The guidelines were developed at a consensus conference sponsored by the ASCCP and attended by major organizations, including the American Academy of Family Physicians, and were based on new data about human papillomavirus (HPV), HPV DNA testing and liquid-based cytology, drawn from the ASCUS-LSIL Triage Study (ALTS). The evidence-based algorithms that Drs. Apgar and Brotzman present in their article will help family physicians distinguish women with a significant risk of high-grade cervical disease from those with minimal or no disease. An editorial on page 1866, by Daron G. Ferris, M.D., provides additional background on the ASCCP guidelines. ASCCP histology guidelines will be presented in an upcoming AFP article co-authored by Dr. Apgar.

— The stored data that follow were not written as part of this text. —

(** * Broker response error classification of afkak ([afkak/common.py])

    A shallow embedding of the [BrokerResponseError] class hierarchy, the
    [BrokerResponseError.errnos] registry and the [_check_error] classifier,
    followed by the properties of the classifier. *)

From Stdlib Require Import ZArith String List.
From stdpp Require Import base option list gmap strings fin_maps.

Local Open Scope string_scope.
Local Open Scope Z_scope.

(** ** Constants *)

Definition KAFKA_SUCCESS : Z := 0.

(** ** The exception classes

    One constructor per [class] statement below [BrokerResponseError]; the
    constructor is the class object, so two names bound to one class are one
    value. *)

Inductive pyclass : Type :=
  | BrokerResponseError
  | RetriableBrokerResponseError
  | UnknownError
  | OffsetOutOfRangeError
  | CorruptMessage
  | UnknownTopicOrPartitionError
  | InvalidFetchRequestError
  | LeaderNotAvailableError
  | NotLeaderForPartitionError
  | RequestTimedOutError
  | BrokerNotAvailableError
  | ReplicaNotAvailableError
  | MessageSizeTooLargeError
  | StaleControllerEpochError
  | OffsetMetadataTooLargeError
  | NetworkException
  | CoordinatorLoadInProgress
  | CoordinatorNotAvailable
  | NotCoordinator
  | InvalidTopic
  | RecordListTooLarge
  | NotEnoughReplicas
  | NotEnoughReplicasAfterAppend
  | InvalidRequiredAcks
  | IllegalGeneration
  | InconsistentGroupProtocol
  | InvalidGroupId
  | UnknownMemberId
  | InvalidSessionTimeout
  | RebalanceInProgress
  | InvalidCommitOffsetSize
  | TopicAuthorizationFailed
  | GroupAuthorizationFailed
  | ClusterAuthorizationFailed
  | InvalidTimestamp
  | UnsupportedSaslMechanism
  | IllegalSaslState
  | UnsupportedVersion
  | TopicAlreadyExists
  | InvalidPartitions
  | InvalidReplicationFactor
  | InvalidReplicaAssignment
  | InvalidConfig
  | NotController
  | InvalidRequest
  | UnsupportedForMessageFormat
  | PolicyViolation
  | OutOfOrderSequenceNumber
  | DuplicateSequenceNumber
  | InvalidProducerEpoch
  | InvalidTxnState
  | InvalidProducerIdMapping
  | InvalidTransactionTimeout
  | ConcurrentTransactions
  | TransactionCoordinatorFenced
  | TransactionalIdAuthorizationFailed
  | SecurityDisabled
  | OperationNotAttempted
  | KafkaStorageError
  | LogDirNotFound
  | SaslAuthenticationFailed
  | UnknownProducerId
  | ReassignmentInProgress
  | DelegationTokenAuthDisabled
  | DelegationTokenNotFound
  | DelegationTokenOwnerMismatch
  | DelegationTokenRequestNotAllowed
  | DelegationTokenAuthorizationFailed
  | DelegationTokenExpired
  | InvalidPrincipalType
  | NonEmptyGroup
  | GroupIdNotFound
  | FetchSessionIdNotFound
  | InvalidFetchSessionEpoch
  | ListenerNotFound.

#[global] Instance pyclass_eq_dec : EqDecision pyclass.
Proof. solve_decision. Defined.

(** What a [class] statement records: the name it was declared with
    ([__name__]), its base class inside the hierarchy, and the attributes its
    body assigns.  An attribute the body does not assign is [None]; the
    [message] attribute can be assigned Python's [None], which is
    [Some None] here. *)

Record class_stmt : Type := ClassStmt {
  cls_name : string;
  cls_base : option pyclass;
  cls_errno : option Z;
  cls_message : option (option string);
  cls_retriable : option bool
}.

(** A class whose body is [errno = n] and [message = s]. *)
Definition error_class (name : string) (base : pyclass) (n : Z) (s : string)
  : class_stmt :=
  ClassStmt name (Some base) (Some n) (Some (Some s)) None.

(** [BrokerResponseError] derives from [KafkaError], whose body is [pass]:
    nothing above [BrokerResponseError] assigns [errno] or [retriable], and
    [message] is assigned by [BrokerResponseError] itself, so attribute
    resolution never has to look further up. *)
Definition class_def (c : pyclass) : class_stmt :=
  match c with
  | BrokerResponseError =>
      ClassStmt "BrokerResponseError" None None (Some None) (Some false)
  | RetriableBrokerResponseError =>
      ClassStmt "RetriableBrokerResponseError" (Some BrokerResponseError)
                None None (Some true)
  | UnknownError =>
      error_class "UnknownError" BrokerResponseError (-1) "UNKNOWN_SERVER_ERROR"
  | OffsetOutOfRangeError =>
      error_class "OffsetOutOfRangeError" BrokerResponseError 1 "OFFSET_OUT_OF_RANGE"
  | CorruptMessage =>
      error_class "CorruptMessage" RetriableBrokerResponseError 2 "CORRUPT_MESSAGE"
  | UnknownTopicOrPartitionError =>
      error_class "UnknownTopicOrPartitionError" RetriableBrokerResponseError 3 "UNKNOWN_TOPIC_OR_PARTITION"
  | InvalidFetchRequestError =>
      error_class "InvalidFetchRequestError" BrokerResponseError 4 "INVALID_FETCH_SIZE"
  | LeaderNotAvailableError =>
      error_class "LeaderNotAvailableError" RetriableBrokerResponseError 5 "LEADER_NOT_AVAILABLE"
  | NotLeaderForPartitionError =>
      error_class "NotLeaderForPartitionError" RetriableBrokerResponseError 6 "NOT_LEADER_FOR_PARTITION"
  | RequestTimedOutError =>
      error_class "RequestTimedOutError" RetriableBrokerResponseError 7 "REQUEST_TIMED_OUT"
  | BrokerNotAvailableError =>
      error_class "BrokerNotAvailableError" BrokerResponseError 8 "BROKER_NOT_AVAILABLE"
  | ReplicaNotAvailableError =>
      error_class "ReplicaNotAvailableError" BrokerResponseError 9 "REPLICA_NOT_AVAILABLE"
  | MessageSizeTooLargeError =>
      error_class "MessageSizeTooLargeError" BrokerResponseError 10 "MESSAGE_SIZE_TOO_LARGE"
  | StaleControllerEpochError =>
      error_class "StaleControllerEpochError" BrokerResponseError 11 "STALE_CONTROLLER_EPOCH"
  | OffsetMetadataTooLargeError =>
      error_class "OffsetMetadataTooLargeError" BrokerResponseError 12 "OFFSET_METADATA_TOO_LARGE"
  | NetworkException =>
      error_class "NetworkException" RetriableBrokerResponseError 13 "NETWORK_EXCEPTION"
  | CoordinatorLoadInProgress =>
      error_class "CoordinatorLoadInProgress" RetriableBrokerResponseError 14 "COORDINATOR_LOAD_IN_PROGRESS"
  | CoordinatorNotAvailable =>
      error_class "CoordinatorNotAvailable" RetriableBrokerResponseError 15 "COORDINATOR_NOT_AVAILABLE"
  | NotCoordinator =>
      error_class "NotCoordinator" RetriableBrokerResponseError 16 "NOT_COORDINATOR"
  | InvalidTopic =>
      error_class "InvalidTopic" BrokerResponseError 17 "INVALID_TOPIC_EXCEPTION"
  | RecordListTooLarge =>
      error_class "RecordListTooLarge" BrokerResponseError 18 "RECORD_LIST_TOO_LARGE"
  | NotEnoughReplicas =>
      error_class "NotEnoughReplicas" RetriableBrokerResponseError 19 "NOT_ENOUGH_REPLICAS"
  | NotEnoughReplicasAfterAppend =>
      error_class "NotEnoughReplicasAfterAppend" RetriableBrokerResponseError 20 "NOT_ENOUGH_REPLICAS_AFTER_APPEND"
  | InvalidRequiredAcks =>
      error_class "InvalidRequiredAcks" BrokerResponseError 21 "INVALID_REQUIRED_ACKS"
  | IllegalGeneration =>
      error_class "IllegalGeneration" BrokerResponseError 22 "ILLEGAL_GENERATION"
  | InconsistentGroupProtocol =>
      error_class "InconsistentGroupProtocol" BrokerResponseError 23 "INCONSISTENT_GROUP_PROTOCOL"
  | InvalidGroupId =>
      error_class "InvalidGroupId" BrokerResponseError 24 "INVALID_GROUP_ID"
  | UnknownMemberId =>
      error_class "UnknownMemberId" BrokerResponseError 25 "UNKNOWN_MEMBER_ID"
  | InvalidSessionTimeout =>
      error_class "InvalidSessionTimeout" BrokerResponseError 26 "INVALID_SESSION_TIMEOUT"
  | RebalanceInProgress =>
      error_class "RebalanceInProgress" BrokerResponseError 27 "REBALANCE_IN_PROGRESS"
  | InvalidCommitOffsetSize =>
      error_class "InvalidCommitOffsetSize" BrokerResponseError 28 "INVALID_COMMIT_OFFSET_SIZE"
  | TopicAuthorizationFailed =>
      error_class "TopicAuthorizationFailed" BrokerResponseError 29 "TOPIC_AUTHORIZATION_FAILED"
  | GroupAuthorizationFailed =>
      error_class "GroupAuthorizationFailed" BrokerResponseError 30 "GROUP_AUTHORIZATION_FAILED"
  | ClusterAuthorizationFailed =>
      error_class "ClusterAuthorizationFailed" BrokerResponseError 31 "CLUSTER_AUTHORIZATION_FAILED"
  | InvalidTimestamp =>
      error_class "InvalidTimestamp" BrokerResponseError 32 "INVALID_TIMESTAMP"
  | UnsupportedSaslMechanism =>
      error_class "UnsupportedSaslMechanism" BrokerResponseError 33 "UNSUPPORTED_SASL_MECHANISM"
  | IllegalSaslState =>
      error_class "IllegalSaslState" BrokerResponseError 34 "ILLEGAL_SASL_STATE"
  | UnsupportedVersion =>
      error_class "UnsupportedVersion" BrokerResponseError 35 "UNSUPPORTED_VERSION"
  | TopicAlreadyExists =>
      error_class "TopicAlreadyExists" BrokerResponseError 36 "TOPIC_ALREADY_EXISTS"
  | InvalidPartitions =>
      error_class "InvalidPartitions" BrokerResponseError 37 "INVALID_PARTITIONS"
  | InvalidReplicationFactor =>
      error_class "InvalidReplicationFactor" BrokerResponseError 38 "INVALID_REPLICATION_FACTOR"
  | InvalidReplicaAssignment =>
      error_class "InvalidReplicaAssignment" BrokerResponseError 39 "INVALID_REPLICA_ASSIGNMENT"
  | InvalidConfig =>
      error_class "InvalidConfig" BrokerResponseError 40 "INVALID_CONFIG"
  | NotController =>
      error_class "NotController" RetriableBrokerResponseError 41 "NOT_CONTROLLER"
  | InvalidRequest =>
      error_class "InvalidRequest" BrokerResponseError 42 "INVALID_REQUEST"
  | UnsupportedForMessageFormat =>
      error_class "UnsupportedForMessageFormat" BrokerResponseError 43 "UNSUPPORTED_FOR_MESSAGE_FORMAT"
  | PolicyViolation =>
      error_class "PolicyViolation" BrokerResponseError 44 "POLICY_VIOLATION"
  | OutOfOrderSequenceNumber =>
      error_class "OutOfOrderSequenceNumber" BrokerResponseError 45 "OUT_OF_ORDER_SEQUENCE_NUMBER"
  | DuplicateSequenceNumber =>
      error_class "DuplicateSequenceNumber" BrokerResponseError 46 "DUPLICATE_SEQUENCE_NUMBER"
  | InvalidProducerEpoch =>
      error_class "InvalidProducerEpoch" BrokerResponseError 47 "INVALID_PRODUCER_EPOCH"
  | InvalidTxnState =>
      error_class "InvalidTxnState" BrokerResponseError 48 "INVALID_TXN_STATE"
  | InvalidProducerIdMapping =>
      error_class "InvalidProducerIdMapping" BrokerResponseError 49 "INVALID_PRODUCER_ID_MAPPING"
  | InvalidTransactionTimeout =>
      error_class "InvalidTransactionTimeout" BrokerResponseError 50 "INVALID_TRANSACTION_TIMEOUT"
  | ConcurrentTransactions =>
      error_class "ConcurrentTransactions" BrokerResponseError 51 "CONCURRENT_TRANSACTIONS"
  | TransactionCoordinatorFenced =>
      error_class "TransactionCoordinatorFenced" BrokerResponseError 52 "TRANSACTION_COORDINATOR_FENCED"
  | TransactionalIdAuthorizationFailed =>
      error_class "TransactionalIdAuthorizationFailed" BrokerResponseError 53 "TRANSACTIONAL_ID_AUTHORIZATION_FAILED"
  | SecurityDisabled =>
      error_class "SecurityDisabled" BrokerResponseError 54 "SECURITY_DISABLED"
  | OperationNotAttempted =>
      error_class "OperationNotAttempted" BrokerResponseError 55 "OPERATION_NOT_ATTEMPTED"
  | KafkaStorageError =>
      error_class "KafkaStorageError" RetriableBrokerResponseError 56 "KAFKA_STORAGE_ERROR"
  | LogDirNotFound =>
      error_class "LogDirNotFound" BrokerResponseError 57 "LOG_DIR_NOT_FOUND"
  | SaslAuthenticationFailed =>
      error_class "SaslAuthenticationFailed" BrokerResponseError 58 "SASL_AUTHENTICATION_FAILED"
  | UnknownProducerId =>
      error_class "UnknownProducerId" BrokerResponseError 59 "UNKNOWN_PRODUCER_ID"
  | ReassignmentInProgress =>
      error_class "ReassignmentInProgress" BrokerResponseError 60 "REASSIGNMENT_IN_PROGRESS"
  | DelegationTokenAuthDisabled =>
      error_class "DelegationTokenAuthDisabled" BrokerResponseError 61 "DELEGATION_TOKEN_AUTH_DISABLED"
  | DelegationTokenNotFound =>
      error_class "DelegationTokenNotFound" BrokerResponseError 62 "DELEGATION_TOKEN_NOT_FOUND"
  | DelegationTokenOwnerMismatch =>
      error_class "DelegationTokenOwnerMismatch" BrokerResponseError 63 "DELEGATION_TOKEN_OWNER_MISMATCH"
  | DelegationTokenRequestNotAllowed =>
      error_class "DelegationTokenRequestNotAllowed" BrokerResponseError 64 "DELEGATION_TOKEN_REQUEST_NOT_ALLOWED"
  | DelegationTokenAuthorizationFailed =>
      error_class "DelegationTokenAuthorizationFailed" BrokerResponseError 65 "DELEGATION_TOKEN_AUTHORIZATION_FAILED"
  | DelegationTokenExpired =>
      error_class "DelegationTokenExpired" BrokerResponseError 66 "DELEGATION_TOKEN_EXPIRED"
  | InvalidPrincipalType =>
      error_class "InvalidPrincipalType" BrokerResponseError 67 "INVALID_PRINCIPAL_TYPE"
  | NonEmptyGroup =>
      error_class "NonEmptyGroup" BrokerResponseError 68 "NON_EMPTY_GROUP"
  | GroupIdNotFound =>
      error_class "GroupIdNotFound" BrokerResponseError 69 "GROUP_ID_NOT_FOUND"
  | FetchSessionIdNotFound =>
      error_class "FetchSessionIdNotFound" RetriableBrokerResponseError 70 "FETCH_SESSION_ID_NOT_FOUND"
  | InvalidFetchSessionEpoch =>
      error_class "InvalidFetchSessionEpoch" RetriableBrokerResponseError 71 "INVALID_FETCH_SESSION_EPOCH"
  | ListenerNotFound =>
      error_class "ListenerNotFound" RetriableBrokerResponseError 72 "LISTENER_NOT_FOUND"
  end.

Dr. Apgar, whose titles include clinical professor of family medicine and service chief for the Family Medicine obstetric service at the University of Michigan Hospital, has served as associate editor of AFP for the past 11 years and has had a special interest in women’s health for at least as long. Her early work in teaching colposcopy led to publication of one of her first articles in AFP, on LEEP (loop electrosurgical excision procedure). Eventually Dr. Apgar would make the leap toward publication of a 900-page textbook and atlas on colposcopy.
How did Dr. Apgar come to be a leader in family medicine as an editor, author, and teacher in women’s health? She always knew she wanted to be a family physician, she says. As a child, Dr. Apgar lived in the southwest, moving from Oklahoma to New Mexico and Texas. She earned a master’s degree at the University of Michigan before attending medical school at Texas Tech University School of Medicine, Lubbock. The desperate need for family physicians in rural Texas reaffirmed her career decision to pursue family medicine as her specialty. After Dr. Apgar finished her residency in family medicine at Texas Tech, she worked in a practice alongside two subspecialists in obstetrics-gynecology, who reinforced her interest in women’s health.

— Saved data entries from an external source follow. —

(** C8, as the code has it.  For every duration [D] and every positive
    interval [I], the loop of the Linux [main] ends within [ceil(D / I) + 1]
    tests of its condition, and it begins at most [ceil(D / I)] passes, which
    is at most [floor(D / I) + 1].  There is no lower bound of that kind:
    a pass delays the next one by its own length as well as by [I].  When
    every command exits (failing, or printing valid UTF-8), [psutil] has a
    [cpu_percent] for every process and no signal is on its way, [main]
    returns. *)
Theorem Linux_cycle_count cfg h fuel s :
  0 < Linux.CHECK_INTERVAL cfg ->
  (Z.to_nat (ceil_div (Linux.RUN_DURATION cfg) (Linux.CHECK_INTERVAL cfg)) < fuel)%nat ->
  (forall s', Linux.main cfg h fuel s <> Returned None s') /\
  Z.of_nat (cycles_started (log (final (Linux.main cfg h fuel s))))
  <= Z.of_nat (cycles_started (log s))
     + Z.max 0 (ceil_div (Linux.RUN_DURATION cfg) (Linux.CHECK_INTERVAL cfg)) /\
  ceil_div (Linux.RUN_DURATION cfg) (Linux.CHECK_INTERVAL cfg)
  <= Linux.RUN_DURATION cfg / Linux.CHECK_INTERVAL cfg + 1 /\
  (commands_settle (Linux.os h) -> cpu_sampled h -> quiet s ->
   exists s', Linux.main cfg h fuel s = Returned (Some tt) s').
Proof.
  intros HI Hfuel.
  destruct (Linux_main_bound cfg h fuel s HI Hfuel) as [Hnone Hcount].
  repeat split; auto; [now apply ceil_div_floor |].
  intros Hcommands Hsampled Hs.
  destruct (Linux_main_returns cfg h Hcommands Hsampled fuel ltac:(lia) s Hs)
    as ([[] |] & s' & E & _).
  - now exists s'.
  - now elim (Hnone s').
Qed.

Lemma Linux_cycle_count_witness :
  (forall s', Linux.main Linux.default_config (idle_psutil instant_world) 7 boot
              <> Returned None s') /\
  Z.of_nat (cycles_started
              (log (final (Linux.main Linux.default_config (idle_psutil instant_world) 7 boot))))
  <= Z.of_nat (cycles_started (log boot)) + Z.max 0 (ceil_div 60 10) /\
  ceil_div 60 10 <= 60 / 10 + 1 /\
  (commands_settle (Linux.os (idle_psutil instant_world)) ->
   cpu_sampled (idle_psutil instant_world) -> quiet boot ->
   exists s', Linux.main Linux.default_config (idle_psutil instant_world) 7 boot
              = Returned (Some tt) s').
Proof.
  apply (Linux_cycle_count Linux.default_config (idle_psutil instant_world) 7 boot).
  - reflexivity.
  - vm_compute. lia.
Defined.

(** C8 as stated fails on the script's own configuration: with [D = 60] and
    [I = 10], on a host where the two sampling commands take their five
    seconds, a pass and its pause last 21 seconds, and the run makes 3
    passes, not 7 give or take one. *)
Lemma Linux_cycle_count_counterexample :
  cycles_started
    (log (final (Linux.main Linux.default_config (idle_psutil sampling_world) 7 boot)))
  = 3%nat /\
  ~ count_as_specified 60 10
      (cycles_started
         (log (final (Linux.main Linux.default_config (idle_psutil sampling_world) 7 boot)))).
Proof.
  assert (E : cycles_started
                (log (final (Linux.main Linux.default_config
                               (idle_psutil sampling_world) 7 boot))) = 3%nat)
    by (vm_compute; reflexivity).
  split; [exact E |]. rewrite E. unfold count_as_specified. simpl. lia.
Qed.

(** C1, as the code has it.  On a Linux host where every command exits and
    a command that succeeds prints valid UTF-8, where [psutil] has a
    [cpu_percent] for every process, and with a pause that is not negative:
    a command that fails is logged at error level and [run_command] returns,
    and the whole pass returns when no signal is on its way, however many
    of its commands fail. *)
Theorem Linux_cycle_isolates_failures cfg h :
  commands_settle (Linux.os h) ->
  cpu_sampled h ->
  0 <= Linux.CHECK_INTERVAL cfg ->
  (forall cmd s d rc out err,
     quiet s ->
     spawn (Linux.os h) cmd (clock s) = Exits d rc out err ->
     rc <> 0 ->
     Linux.run_command h cmd s
     = Returned tt
         (mkState (clock s + Z.of_N d)
            (log s ++ [mkRecord ERROR (thread s) "run_command" (clock s + Z.of_N d)
                         [Str (lit "Command failed: ");
                          Exc (CalledProcessError rc cmd out err)]])
            None (thread s))) /\
  (forall s, quiet s -> exists s', Linux.cycle cfg h s = Returned tt s' /\ quiet s').
Proof.
  intros Hcommands Hsampled HI. split.
  - intros cmd s d rc out err Hs Hcmd Hrc.
    rewrite Linux_run_command_quiet, Hcmd by exact Hs. cbv zeta.
    apply Z.eqb_neq in Hrc. rewrite Hrc. reflexivity.
  - intros s Hs.
    destruct (Linux_cycle_quiet_returns cfg h Hcommands Hsampled HI s Hs)
      as ([] & s' & E & Hs').
    now exists s'.
Qed.

Lemma Linux_cycle_isolates_failures_witness :
  (forall cmd s d rc out err,
     quiet s ->
     spawn (Linux.os (idle_psutil failing_world)) cmd (clock s) = Exits d rc out err ->
     rc <> 0 ->
     Linux.run_command (idle_psutil failing_world) cmd s
     = Returned tt
         (mkState (clock s + Z.of_N d)
            (log s ++ [mkRecord ERROR (thread s) "run_command" (clock s + Z.of_N d)
                         [Str (lit "Command failed: ");
                          Exc (CalledProcessError rc cmd out err)]])
            None (thread s))) /\
  (forall s, quiet s ->
     exists s', Linux.cycle Linux.default_config (idle_psutil failing_world) s
                = Returned tt s' /\ quiet s').
Proof.
  apply (Linux_cycle_isolates_failures Linux.default_config (idle_psutil failing_world)).
  - intros cmd t. simpl. left. discriminate.
  - intros t p Hp. simpl in Hp. destruct Hp as [<- | [<- | []]]; simpl; discriminate.
  - simpl. lia.
Defined.

(** C1 as stated fails: on a host whose system log holds a byte that is not
    UTF-8, [tail -n 50 /var/log/syslog] succeeds and [run_command] raises
    [UnicodeDecodeError] while decoding its output; the exception leaves the
    pass, the loop and [main]. *)
Lemma Linux_cycle_counterexample :
  (exists s', Linux.cycle Linux.default_config (idle_psutil latin1_world) boot
              = Raised UnicodeDecodeError s') /\
  (exists s', Linux.program Linux.default_config (idle_psutil latin1_world) 7 boot
              = Raised UnicodeDecodeError s').
Proof. split; eexists; vm_compute; reflexivity. Qed.

(** ** Alerts *)

Lemma Qltb_lt a b : Qltb a b = true <-> (a < b)%Q.
Proof.
  unfold Qltb. rewrite negb_true_iff. split.
  - intro H. apply Qnot_le_lt. intro Hle. apply Qle_bool_iff in Hle. congruence.
  - intro H. destruct (Qle_bool b a) eqn:E; auto.
    apply Qle_bool_iff in E. now apply Qlt_not_le in H.
Qed.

One of her early teaching efforts involved publishing an article on group B strep in AFP. Dr. Apgar credits one of AFP’s manuscript editors—Barrett Schroeder—with inspiring her efforts as an editor-author. Barrett led her through the publication process and never gave up on her, validating her strengths as a good editor should, she says. Since then, Dr. Apgar has had many opportunities for teaching, speaking, writing and mentoring on her own.

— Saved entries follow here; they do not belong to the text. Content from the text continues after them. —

(** What a completed pass does to the counters when the list is shared. *)
Lemma outer_pass_counters (h : list Q) (st st' : state) :
  sp_locations_monitored st = Shared ->
  outer_pass epsilon n_it h st = Ok st' ->
  sp_locations_monitored st' = Shared /\
  h_prev st' = h /\
  ((it st <> n_it /\ it st' = it st + 1 /\ classified st <= classified st') \/
   (it st' = 1 /\ classified st < classified st')).
Proof.
  intros Hsp Hp. apply outer_pass_steps in Hp as (st1 & Hc & Hu).
  apply update_parameters_spec in Hu as (HS & HSc & Hsp' & _ & Hprev & Hit & _).
  pose proof (update_sets_classified h st) as Hcl.
  set (st0 := update_sets epsilon (solve h st)) in *.
  assert (Hsp0 : sp_locations_monitored st0 = Shared) by done.
  unfold classified in *. rewrite HS, HSc, Hsp', Hprev, Hit.
  destruct (check_convergence_cases _ _ Hc) as [[Hst ->] | Hst].
  - split; [done|]. split; [done|]. left.
    apply stalled_false_it in Hst. done.
  - destruct (check_convergence_stalled st0 Hst)
      as [[_ Hr] | (p & st2 & Hok2 & _ & _ & _ & _ & HS2 & HSc2 & Hit2 & Hh2 & _ & _ & Hsp2)];
      [congruence|].
    rewrite Hok2 in Hc. injection Hc as <-.
    rewrite HS2, HSc2, Hit2, Hh2, Hsp2, Hsp0. rewrite length_app. simpl.
    split; [done|]. split; [done|]. right. split; [done|].
    subst st0. simpl in Hcl |- *. lia.
Qed.

Lemma outer_pass_progress (h : list Q) (st : state) :
  (epsilon < 1 - epsilon)%Q ->
  1 <= n_it ->
  loop_inv n n_it st ->
  classified st <> n ->
  well_behaved n epsilon n_it st h ->
  exists st',
    outer_pass epsilon n_it h st = Ok st' /\
    loop_inv n n_it st' /\
    passes_left n n_it st' < passes_left n n_it st.
Proof.
  intros Heps Hnit (Hok & Hsp & Hprev & Hit) Hcl Hwb.
  pose proof Hwb as (Hlen & HfS & HfSc & Hund).
  pose proof (update_sets_partition h st Heps Hlen HfS HfSc Hok) as Hok0.
  assert (Hex : exists st', outer_pass epsilon n_it h st = Ok st').
  { set (st0 := update_sets epsilon (solve h st)) in *.
    assert (Hsp0 : sp_locations_monitored st0 = Shared) by done.
    destruct (stalled_total st0) as [b Hst].
    { simpl. congruence. }
    destruct Hok0 as (_ & _ & _ & HrS & HrSc).
    destruct b.
    - destruct (check_convergence_stalled st0 Hst)
        as [[Hall _] | (p & st2 & Hok2 & _ & _ & Hplt & _ & HS2 & HSc2 & _ & Hh2 & _)].
      + destruct (Hund Hst Hsp) as (u & Hu & HuS & _).
        exfalso. apply HuS. specialize (Hall u).
        unfold sp_monitored in Hall. rewrite Hsp0 in Hall.
        apply Hall. simpl. lia.
      + rewrite (outer_pass_eq _ _ _ Hok2). apply update_parameters_Ok.
        * rewrite HS2, Hh2, Hsp0. simpl. rewrite Hlen.
          apply Forall_app. split; [done|]. apply Forall_singleton.
          simpl in Hplt. lia.
        * rewrite HSc2, Hh2. simpl. by rewrite Hlen.
    - rewrite (outer_pass_eq _ _ _ (check_convergence_not_stalled _ Hst)).
      apply update_parameters_Ok; simpl; by rewrite Hlen. }
  destruct Hex as [st' Hp]. exists st'. split; [done|].
  pose proof (outer_pass_partition h st st' Heps Hwb Hok Hp) as Hok'.
  destruct (outer_pass_counters h st st' Hsp Hp) as (Hsp' & Hprev' & Hcnt).
  pose proof (classified_le st Hok) as Hle.
  pose proof (classified_le st' Hok') as Hle'.
  split.
  - split; [done|]. split; [done|]. split; [congruence|].
    destruct Hcnt as [(Hne & -> & _) | (-> & _)]; lia.
  - unfold passes_left.
    destruct Hcnt as [(Hne & -> & Hc) | (-> & Hc)].
    + assert ((n - classified st') * (n_it + 1) <= (n - classified st) * (n_it + 1))
        by (apply Nat.mul_le_mono_r; lia).
      lia.
    + assert ((n - classified st') * (n_it + 1) + (n_it + 1)
              <= (n - classified st) * (n_it + 1)).
      { replace ((n - classified st') * (n_it + 1) + (n_it + 1))
          with ((n - classified st' + 1) * (n_it + 1)) by lia.
        apply Nat.mul_le_mono_r. lia. }
      lia.
Qed.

In her free time, Dr. Apgar is a conservationist who’s always looking out for endangered species, such as wolves in Yellowstone, black bears in Maryland, and alligators in Louisiana. She also loves to spend time with her dogs at her home in Ann Arbor, Mich. At one time she had a team of sled dogs that she drove on a five-mile track around the woods nearby. Now she keeps just seven sled dogs, but animals seem to know to seek safe haven on her back step, and she tends to collect them under her care. Dr. Apgar is a physician who emulates the spirit of family medicine, one who cares not only for the whole extended family, but also our planet earth and its other animal inhabitants.